As The Kirlian Frequency presents itself as a late-night radio show recounting the mysteries and horrors of a small, quaint town, you would be forgiven for making the easy comparison to Welcome to Night Vale. And you certainly wouldn’t be wrong. But as short, uniquely animated vignettes, The Kirlian Frequency is definitely worth the 45 minutes it takes to watch the whole series.

With the series in production since 2009 (though the first episode didn’t actually arrive until 2017) the Spanish-created La Frequencia Kirlian actually predates Welcome to Night Vale by several years. The series released five episodes (in Spanish) to YouTube and Vimeo before disappearing, only to reappear—now with an English and Portuguese dubbing—on Netflix earlier this month.

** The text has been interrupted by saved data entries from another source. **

(* ===== verification/Boundary.v ===== *)
(** * The administration boundary
    (app/core/admin_boundary.py, route_policy.py, token_policy.py, admin_protocols.py,
    browser_headers.py)

    The outermost middleware of every listener.  [_authorize] is a program over the
    authentication database of Admin: between its calls, which run in threads, any other
    calls of any request happen.  Route matching is Starlette's: a route context answers
    which of its path parameters a request matches, or none.  [urlsplit] and the cookie
    parser are libraries too: the first a parameter, the second a field of the request. *)
From Stdlib Require Import Ascii String.
From S2P Require Import Prelude PyNum PyStr Json Sha256 Admin.
#[local] Open Scope string_scope.
#[local] Open Scope list_scope.
#[local] Open Scope Z_scope.

Module Boundary.

(** ** Requests and routes *)
Record request := {
  r_type : string;                       (* of the ASGI scope *)
  r_scheme : string;
  r_method : string;
  r_path : string;
  r_headers : list (string * string);    (* names in lower case, as ASGI has them *)
  r_cookie : string }.                   (* [request.cookies.get(COOKIE, "")] *)

Definition getlist (name : string) (r : request) : list string :=
  map snd (List.filter (fun h => bool_decide (h.1 = name)) (r_headers r)).
Definition header (name : string) (r : request) : option string := head (getlist name r).
Definition header_or (name : string) (r : request) : string := default "" (header name r).
Definition has_header (name : string) (r : request) : bool := is_some (header name r).
(** [if request.headers.get(name)] *)
Definition truthy_header (name : string) (r : request) : bool := negb (empty_str (header_or name r)).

Each episode focuses on a different individual, looking at their time as a resident of Kirlian or how they came to pass through the town. Presented over grainy audio, excellent voice acting gives a definitive sense of unease as strangers recount their horrors, hosts hold their guests hostage, and children weep in fear. The Kirlian Frequency avoids the trappings of a more conventional horror feature, moving away from jump scares, body horror, and shock, instead diving more into Lovecraftian terrors, creating set pieces and narratives that do less to disturb and more to inspire a lingering sense of dread.

This dread is only amplified by the animation style. Embedded in dark colors, there is a constant sense that something is lingering in the background. Individual scenes often hide subtle secrets about their contents, with simple animations betraying truths that can very easily be missed early on. Unfortunately, the animation does feel clunky at times, specifically when it tries to show a wider range of action. As a result, The Kirlian Frequency excels when it is trying to convey a mood, embracing subtlety and simple movements, but can snap a viewer out of the moment when something grander is happening.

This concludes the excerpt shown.